### DATA FOR ANALYSIS
BEGIN
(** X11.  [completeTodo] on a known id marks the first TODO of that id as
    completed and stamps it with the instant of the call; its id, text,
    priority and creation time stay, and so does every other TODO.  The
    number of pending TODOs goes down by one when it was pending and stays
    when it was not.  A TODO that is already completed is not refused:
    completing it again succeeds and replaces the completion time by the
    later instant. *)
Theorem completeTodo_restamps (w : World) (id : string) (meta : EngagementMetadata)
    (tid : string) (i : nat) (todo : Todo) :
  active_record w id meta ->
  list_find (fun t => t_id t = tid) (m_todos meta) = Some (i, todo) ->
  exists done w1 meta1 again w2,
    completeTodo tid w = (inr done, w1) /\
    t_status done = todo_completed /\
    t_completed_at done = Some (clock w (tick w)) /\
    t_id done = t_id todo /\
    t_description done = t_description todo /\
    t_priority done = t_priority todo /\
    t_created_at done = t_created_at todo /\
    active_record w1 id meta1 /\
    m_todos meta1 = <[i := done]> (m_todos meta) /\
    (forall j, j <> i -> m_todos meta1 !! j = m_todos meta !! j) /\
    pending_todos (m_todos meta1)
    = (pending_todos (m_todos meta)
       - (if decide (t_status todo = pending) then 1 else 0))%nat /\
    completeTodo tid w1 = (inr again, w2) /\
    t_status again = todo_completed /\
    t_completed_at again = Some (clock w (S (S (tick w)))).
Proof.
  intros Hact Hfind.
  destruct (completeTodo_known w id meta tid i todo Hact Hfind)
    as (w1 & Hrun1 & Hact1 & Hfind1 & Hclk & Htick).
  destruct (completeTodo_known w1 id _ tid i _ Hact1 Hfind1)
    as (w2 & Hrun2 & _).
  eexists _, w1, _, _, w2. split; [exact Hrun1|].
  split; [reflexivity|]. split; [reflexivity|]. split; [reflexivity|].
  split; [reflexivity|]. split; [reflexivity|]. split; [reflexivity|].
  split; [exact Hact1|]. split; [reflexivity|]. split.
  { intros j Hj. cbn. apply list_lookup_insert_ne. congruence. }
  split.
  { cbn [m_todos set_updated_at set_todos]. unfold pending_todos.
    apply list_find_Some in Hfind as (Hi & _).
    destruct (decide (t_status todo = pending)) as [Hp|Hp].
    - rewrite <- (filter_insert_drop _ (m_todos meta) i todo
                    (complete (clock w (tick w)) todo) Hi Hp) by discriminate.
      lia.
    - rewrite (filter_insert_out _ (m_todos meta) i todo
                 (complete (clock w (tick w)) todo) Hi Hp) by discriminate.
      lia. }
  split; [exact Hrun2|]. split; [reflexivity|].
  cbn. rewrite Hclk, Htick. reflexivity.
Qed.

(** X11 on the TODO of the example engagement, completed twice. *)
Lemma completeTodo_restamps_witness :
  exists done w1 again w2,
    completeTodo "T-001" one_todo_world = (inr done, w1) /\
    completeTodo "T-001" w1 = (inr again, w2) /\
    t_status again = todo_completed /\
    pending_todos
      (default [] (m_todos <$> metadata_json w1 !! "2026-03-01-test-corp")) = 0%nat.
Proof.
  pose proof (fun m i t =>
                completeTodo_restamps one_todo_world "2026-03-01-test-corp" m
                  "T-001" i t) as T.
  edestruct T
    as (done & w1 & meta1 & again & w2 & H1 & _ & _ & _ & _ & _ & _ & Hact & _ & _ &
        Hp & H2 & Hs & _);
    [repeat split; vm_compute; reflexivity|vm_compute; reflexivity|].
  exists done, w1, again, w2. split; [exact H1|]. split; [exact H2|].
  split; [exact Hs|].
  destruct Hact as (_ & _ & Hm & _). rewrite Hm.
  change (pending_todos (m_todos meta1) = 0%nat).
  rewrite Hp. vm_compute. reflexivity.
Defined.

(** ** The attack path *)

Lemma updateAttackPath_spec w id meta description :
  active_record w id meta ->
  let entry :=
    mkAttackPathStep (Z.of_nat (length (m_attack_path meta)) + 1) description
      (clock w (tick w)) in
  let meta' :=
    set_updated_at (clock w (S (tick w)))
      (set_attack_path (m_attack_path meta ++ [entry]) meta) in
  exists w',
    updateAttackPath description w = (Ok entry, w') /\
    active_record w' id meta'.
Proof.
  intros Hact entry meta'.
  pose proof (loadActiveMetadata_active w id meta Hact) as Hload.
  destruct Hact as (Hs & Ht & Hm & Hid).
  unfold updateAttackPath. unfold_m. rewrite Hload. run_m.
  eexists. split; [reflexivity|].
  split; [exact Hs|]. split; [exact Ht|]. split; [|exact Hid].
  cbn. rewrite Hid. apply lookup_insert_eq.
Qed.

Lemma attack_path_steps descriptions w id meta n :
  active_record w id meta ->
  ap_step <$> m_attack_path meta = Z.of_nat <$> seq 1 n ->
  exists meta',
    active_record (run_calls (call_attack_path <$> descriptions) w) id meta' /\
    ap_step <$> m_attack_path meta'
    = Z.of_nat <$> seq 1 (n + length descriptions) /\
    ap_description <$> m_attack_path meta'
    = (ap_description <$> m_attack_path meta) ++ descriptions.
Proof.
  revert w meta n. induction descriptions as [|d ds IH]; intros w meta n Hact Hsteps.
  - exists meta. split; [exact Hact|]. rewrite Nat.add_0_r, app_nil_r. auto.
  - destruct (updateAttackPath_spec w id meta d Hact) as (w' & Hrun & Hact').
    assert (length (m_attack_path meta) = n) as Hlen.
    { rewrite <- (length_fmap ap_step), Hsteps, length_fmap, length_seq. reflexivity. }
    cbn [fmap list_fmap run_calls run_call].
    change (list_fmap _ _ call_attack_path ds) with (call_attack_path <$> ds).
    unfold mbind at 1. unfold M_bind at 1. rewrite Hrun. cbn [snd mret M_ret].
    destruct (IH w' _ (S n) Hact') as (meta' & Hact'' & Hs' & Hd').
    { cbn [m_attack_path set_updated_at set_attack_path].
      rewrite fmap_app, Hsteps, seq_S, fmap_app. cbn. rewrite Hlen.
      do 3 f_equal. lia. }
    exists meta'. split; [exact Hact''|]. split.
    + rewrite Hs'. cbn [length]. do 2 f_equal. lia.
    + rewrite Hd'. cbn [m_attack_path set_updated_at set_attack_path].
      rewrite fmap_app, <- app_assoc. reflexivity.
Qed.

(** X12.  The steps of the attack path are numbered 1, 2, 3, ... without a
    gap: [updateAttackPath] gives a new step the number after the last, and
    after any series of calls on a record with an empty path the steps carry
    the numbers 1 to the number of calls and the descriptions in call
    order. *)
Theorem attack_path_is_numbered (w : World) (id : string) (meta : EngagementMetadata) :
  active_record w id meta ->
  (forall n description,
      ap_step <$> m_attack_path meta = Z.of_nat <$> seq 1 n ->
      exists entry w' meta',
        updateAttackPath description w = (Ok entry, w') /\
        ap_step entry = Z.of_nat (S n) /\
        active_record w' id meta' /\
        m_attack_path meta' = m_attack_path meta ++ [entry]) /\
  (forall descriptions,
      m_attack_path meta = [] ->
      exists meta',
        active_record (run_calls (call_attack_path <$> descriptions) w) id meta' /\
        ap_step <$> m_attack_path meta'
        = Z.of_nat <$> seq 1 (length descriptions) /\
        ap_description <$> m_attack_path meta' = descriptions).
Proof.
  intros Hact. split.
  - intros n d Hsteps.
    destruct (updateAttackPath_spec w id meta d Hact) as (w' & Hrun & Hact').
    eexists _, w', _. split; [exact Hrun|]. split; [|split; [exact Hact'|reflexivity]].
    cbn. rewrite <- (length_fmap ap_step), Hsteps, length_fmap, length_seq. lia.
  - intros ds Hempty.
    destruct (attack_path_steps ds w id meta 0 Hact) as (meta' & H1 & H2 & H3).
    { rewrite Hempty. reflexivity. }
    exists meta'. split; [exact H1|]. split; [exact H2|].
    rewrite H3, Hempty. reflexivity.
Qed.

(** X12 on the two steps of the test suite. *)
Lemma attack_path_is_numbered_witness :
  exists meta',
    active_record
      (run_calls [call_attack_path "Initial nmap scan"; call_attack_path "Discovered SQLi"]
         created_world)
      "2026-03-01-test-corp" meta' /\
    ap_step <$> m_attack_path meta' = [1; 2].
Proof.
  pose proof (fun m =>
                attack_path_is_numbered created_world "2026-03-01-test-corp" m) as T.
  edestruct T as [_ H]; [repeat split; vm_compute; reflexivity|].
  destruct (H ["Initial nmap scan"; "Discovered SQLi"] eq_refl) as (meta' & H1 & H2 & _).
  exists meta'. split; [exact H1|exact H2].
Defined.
END
### PROBLEM STATEMENT
Every line that holds the string "Hempty" must be copied from the records above.

### WRITTEN SOLUTION
  - intros ds Hempty.
    { rewrite Hempty. reflexivity. }
    rewrite H3, Hempty. reflexivity.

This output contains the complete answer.